WHAT THE TASK REQUIRES —
When a line below contains the string "Lemma", show that line.

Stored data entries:

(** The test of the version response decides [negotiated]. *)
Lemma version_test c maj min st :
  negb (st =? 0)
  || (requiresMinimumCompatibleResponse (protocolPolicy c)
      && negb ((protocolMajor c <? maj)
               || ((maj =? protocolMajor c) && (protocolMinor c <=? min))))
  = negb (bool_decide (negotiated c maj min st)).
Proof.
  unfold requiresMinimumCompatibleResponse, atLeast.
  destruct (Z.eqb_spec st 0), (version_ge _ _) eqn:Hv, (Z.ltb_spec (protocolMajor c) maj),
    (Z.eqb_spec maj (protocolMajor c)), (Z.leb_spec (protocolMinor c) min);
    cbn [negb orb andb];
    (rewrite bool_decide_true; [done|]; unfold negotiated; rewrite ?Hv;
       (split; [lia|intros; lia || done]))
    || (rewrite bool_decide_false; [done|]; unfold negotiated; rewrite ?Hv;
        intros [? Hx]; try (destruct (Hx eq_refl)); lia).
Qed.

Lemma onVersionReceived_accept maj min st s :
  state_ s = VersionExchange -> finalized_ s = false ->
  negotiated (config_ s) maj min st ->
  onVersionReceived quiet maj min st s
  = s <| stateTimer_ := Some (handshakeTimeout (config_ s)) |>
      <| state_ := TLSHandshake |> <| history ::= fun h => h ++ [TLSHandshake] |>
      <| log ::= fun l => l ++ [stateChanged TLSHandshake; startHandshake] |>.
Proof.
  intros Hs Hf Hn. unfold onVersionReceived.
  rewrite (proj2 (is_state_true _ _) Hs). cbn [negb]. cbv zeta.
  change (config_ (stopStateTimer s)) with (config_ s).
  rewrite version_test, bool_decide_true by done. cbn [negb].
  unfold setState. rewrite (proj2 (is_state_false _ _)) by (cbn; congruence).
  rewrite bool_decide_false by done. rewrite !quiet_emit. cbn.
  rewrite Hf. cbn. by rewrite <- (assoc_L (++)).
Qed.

OUTPUT BELOW —
Lemma version_test c maj min st :
Lemma onVersionReceived_accept maj min st s :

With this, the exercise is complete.